L’Armorique n’est pas sous l’autorité de Syagrius, et encore moins des Francs après 486. Située à l’ouest, elle échappe au contrôle du domaine de Soissons et est dominée par les Britto-romains et des élites gallo-romaines résiduelles. Les sources, comme Grégoire de Tours, ne mentionnent aucune présence franque significative en Armorique au Ve-VIe siècle, confirmant l’absence d’occupation ou d’administration franque.

Après 486, Clovis, destruction de l’ordre impérial en Gaule, revendique de manière opportuniste l’héritage romain pour légitimer son règne, notamment après sa conversion au christianisme catholique (vers 496-506), qui lui attire le soutien de l’Église et des élites gallo-romaines. Cependant, cette revendication est illégitime en Armorique, où les Bretons, chrétiens de longue date et héritiers de la culture romano-celtique, incarnent la continuité avec Rome.
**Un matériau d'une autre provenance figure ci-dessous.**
Section sessions.
Context (ns : string) (spec : Spec) (resolver : string -> option string).
Context {C B : Type} `{CustomerRepo C} `{CheckoutBackend B}.

Lemma CreateSession_inv input w s c' b' :
  CreateSession ns spec resolver input w = (Ok s, (c', b')) ->
  exists lines mode id meta b1, validateInput input = None /\
    resolveLineItems spec resolver (in_LineItems input) = Ok (lines, mode) /\ check_trial (in_TrialDays input) mode = None /\
    resolveCustomer ns (in_SubjectID input) (in_CustomerEmail input) w = (Ok id, (c', b1)) /\
    sessionMetadata ns spec input = Ok meta /\
    bk_CreateCheckoutSession (session_params input id mode lines meta) b1 = (Ok s, b').
Proof.
  unfold CreateSession. destruct (validateInput input); [done|].
  destruct (resolveLineItems spec resolver (in_LineItems input)) as [[lines mode]|e] eqn:El; [|done].
  destruct (check_trial (in_TrialDays input) mode) eqn:Et; [done|].
  destruct (resolveCustomer ns _ _ w) as [[id|e] [c1 b1]] eqn:Ec; [|done].
  destruct (sessionMetadata ns spec input) as [meta|e] eqn:Em; [|done].
  destruct (bk_CreateCheckoutSession _ b1) as [[s'|e] b2] eqn:Eb; [|done]. intros [= -> -> ->].
  by exists lines, mode, id, meta, b1.
Qed.
Lemma check_trial_ok days mode : check_trial days mode = None -> days <> 0 -> 1 <= days <= 730 /\ mode = ModeSubscription.
Proof.
  unfold check_trial. intros Et Hne. rewrite (proj2 (Z.eqb_neq _ _) Hne) in Et.
  destruct (_ || _) eqn:Eo; [done|]. apply orb_false_iff in Eo as [?%Z.ltb_ge ?%Z.ltb_ge]. destruct (bool_decide _) eqn:Eb'; [|done].
  apply bool_decide_eq_true in Eb'. split; [lia|done].
Qed.

(** C19: A session says what was asked for. When a session is created, Stripe was called for it
    once, last, with a line for every item in order, in the mode of its prices (never
    recurring and one-time items together), a trial only for a subscription and
    within its bounds, the customer of the subject, and metadata that names the application
    and the subject whatever the caller passed. *)
Theorem CreateSession_correct input w s c' b' :
  CreateSession ns spec resolver input w = (Ok s, (c', b')) ->
  exists p b1, bk_CreateCheckoutSession p b1 = (Ok s, b') /\
    resolveCustomer ns (in_SubjectID input) (in_CustomerEmail input) w = (Ok (sc_StripeCustomerID p), (c', b1)) /\
    Forall2 (line_stands_for spec resolver) (in_LineItems input) (sc_LineItems p) /\
    saw spec Recurring (in_LineItems input) && saw spec OneTime (in_LineItems input) = false /\
    sc_Mode p = (if saw spec OneTime (in_LineItems input) then ModePayment else ModeSubscription) /\
    (sc_TrialDays p <> 0 -> 1 <= sc_TrialDays p <= 730 /\ sc_Mode p = ModeSubscription) /\
    mget (sc_Metadata p) MetadataKeyNamespace = ns /\ mget (sc_Metadata p) "subject_id" = in_SubjectID input.
Proof.
  intros (lines & mode & id & meta & b1 & _ & El & Et & Ec & Em & Eb)%CreateSession_inv.
  apply resolveLineItems_ok in El as (Hl & Hmix & Hmode). apply sessionMetadata_ok in Em as (Hns & Hsub & _).
  eexists _, b1. split_and!; [exact Eb|done|done|done|done|by apply check_trial_ok|done|done].
Qed.
Lemma open_claims_app id cs cs' : open_claims id (cs ++ cs') = (open_claims id cs + open_claims id cs')%nat.
Proof. unfold open_claims. by rewrite List.filter_app, length_app. Qed.
Lemma open_claims_one id i tok won : open_claims id [(i, tok, won)] = if String.eqb i id && negb won then 1%nat else O.
Proof. unfold open_claims. cbn. by destruct (_ && _). Qed.
Lemma lapses_app id l l' : lapses id (l ++ l') = (lapses id l + lapses id l')%nat.
Proof. unfold lapses. by rewrite List.filter_app, length_app. Qed.
Lemma lapses_one id : lapses id [id] = 1%nat.
Proof. unfold lapses. cbn. by rewrite String.eqb_refl. Qed.
Lemma free_slot_le st id : (free_slot st id <= 1)%nat.
Proof. unfold free_slot. destruct (decide _); lia. Qed.
Lemma free_slot_eq st st' id : slot_of st' id = slot_of st id -> free_slot st' id = free_slot st id.
Proof. unfold free_slot. by intros ->. Qed.

(** No call of a program makes a right: a success uses one up, a failure passes it on. *)
Lemma tstep_rights st p st' p' q' tr' id ph :
  tstep st p st' p' q' tr' -> claims_ok (item_ok UnmarshalEvent) id ph p ->
  exists ph', claims_ok (item_ok UnmarshalEvent) id ph' p' /\ Forall (item_ok UnmarshalEvent) q' /\
    forall j, (wins j tr' + rights st' (claim_of id ph' ++ queue_claims q') j <= rights st (claim_of id ph) j)%nat.
Proof.
  unfold rights. intros Hst Hok. destruct Hst; cbn in Hok.
  - destruct Hok as (-> & -> & Hk). exists Idle. split; [auto|]. split; [done|]. intros j. cbn.
    by rewrite (free_slot_eq st st') by by eapply get_law.
  - destruct Hok as (-> & -> & Hk). specialize (Hk r).
    match goal with Hl : lock_rel _ _ _ _ |- _ => pose proof (lock_law _ _ _ _ Hl) as L end.
    assert (Hstay : (forall i, slot_of st' i = slot_of st i) -> claims_ok (item_ok UnmarshalEvent) id Finished (k r) ->
      exists ph', claims_ok (item_ok UnmarshalEvent) id ph' (k r) /\ Forall (item_ok UnmarshalEvent) [] /\
        forall j, (wins j [] + (open_claims j (claim_of id ph' ++ queue_claims []) + free_slot st' j) <=
                   open_claims j (claim_of id Idle) + free_slot st j)%nat).
    { intros Hs Hf. exists Finished. split; [done|]. split; [done|]. intros j. cbn. by rewrite (free_slot_eq st st'). }
    destruct r as [[[tok []] []]|e]; auto. destruct L as (Hf & Hc & Ho).
    exists (Held tok). split; [done|]. split; [done|]. intros j. rewrite app_nil_r. cbn [claim_of wins]. rewrite open_claims_one. cbn.
    destruct (String.eqb_spec id j) as [<-|Hne]; cbn; [|by rewrite (free_slot_eq st st') by auto].
    unfold free_slot. rewrite (decide_True _ _ Hf), (decide_False (P := slot_of st' id = Free)) by congruence. lia.
  - destruct Hok as (-> & _ & Hk). exists Finished. split; [auto|]. split; [done|]. intros j. cbn.
    match goal with Hl : set_rel _ _ _ _ _ |- _ => pose proof (set_others _ _ _ _ _ Hl) as Ho; pose proof (set_frees _ _ _ _ _ Hl) as Hf end.
    destruct (decide (j = id)) as [->|Hne]; [|rewrite (free_slot_eq st st') by auto; lia].
    unfold free_slot. destruct (decide (slot_of st' id = Free)) as [E|]; [|lia]. rewrite (decide_True _ _ (Hf E)). lia.
  - destruct Hok as (-> & -> & Hk). exists Finished. split; [auto|]. split; [done|]. intros j. cbn [claim_of app queue_claims map wins].
    match goal with Hl : unlock_rel _ _ _ _ _ |- _ => pose proof (unlock_others _ _ _ _ _ Hl) as Ho end.
    rewrite open_claims_one. destruct (String.eqb_spec id j) as [<-|Hne]; cbn; [pose proof (free_slot_le st' id); lia|].
    by rewrite (free_slot_eq st st') by auto.
  - destruct Hok as (tok & -> & <- & Hw & Hf). destruct r as [err|].
    + exists (Failed tok). split; [auto|]. split; [done|]. intros j. rewrite app_nil_r, wins_one, andb_false_r. cbn. lia.
    + exists (Won tok). split; [auto|]. split; [done|]. intros j. rewrite app_nil_r, wins_one. cbn [claim_of].
      rewrite !open_claims_one, andb_false_r, bool_decide_eq_true_2 by done. cbn. lia.
  - exists ph. split; [auto|]. split; [done|]. intros j. by rewrite app_nil_r.
  - exists ph. split; [auto|]. split; [done|]. intros j. by rewrite app_nil_r.
  - exists ph. split; [auto|]. split; [done|]. intros j. by rewrite app_nil_r.
  - destruct Hok as (-> & <- & Hq & Hk & _). exists Finished. split; [done|]. split; [by constructor|]. done.
  - destruct Hok as (-> & <- & _ & _ & Hk). exists (Held (qi_Token i)). split; [auto|]. split; [done|]. intros j. by rewrite app_nil_r.
  - exists ph. split; [auto|]. split; [done|]. intros j. by rewrite app_nil_r.
Qed.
Au début du VIe siècle, les Francs, basés en Neustrie (Soissons, Paris) et en Austrasie, concentrent leurs efforts sur la Gaule centrale et méridionale (ex. : victoire contre les Wisigoths à Vouillé en 507). L’Armorique, avec ses terrains difficiles (marécages, forêts, côtes exposées), n’est pas une priorité. Les incursions franques, comme celles contre le Broërec au VIe siècle, sont rares et inefficaces, prouvant leur incapacité à imposer une autorité durable.

La Manipulation des Vies de Saints

Les principales sources sur Riwal, comme la Vita de Winnoc, la Vita de Lunaire, ou la Chronique de Saint-Brieuc, sont des textes hagiographiques rédigés entre le IXe et le XIe siècle, bien après les événements. Ces récits, produits dans un contexte de pression carolingienne sur la Bretagne, manipulent l’histoire pour des raisons politiques et religieuses.

Les Vita mentionnent un « traité » entre Riwal et les Francs (vers 513, sous Childebert Ier), suggérant que les Bretons ont obtenu l’autorisation de s’installer en Domnonée. Cette idée reflète une réécriture tardive, influencée par les tentatives d’intégration progressive de la Bretagne dans la sphère franque sous les Carolingiens (VIIIe-IXe siècles). En réalité, au début du VIe siècle, les Francs n’ont aucun contrôle sur l’Armorique, rendant un tel accord improbable ou purement symbolique.

Sous l’Empire carolingien, la Bretagne organisée politiquement et militairement est soumise à des campagnes militaires franques comme celles de Charlemagne ou de Louis le Pieux. Les hagiographies, rédigées dans ce contexte, minimisent l’indépendance bretonne pour présenter les Bretons comme des alliés des Francs, même au VIe siècle, une période où cette alliance est anachronique. Cette manipulation sert à justifier l’intégration de la Bretagne dans le cadre franc, en contraste avec la réalité d’une Armorique autonome sous Riwal.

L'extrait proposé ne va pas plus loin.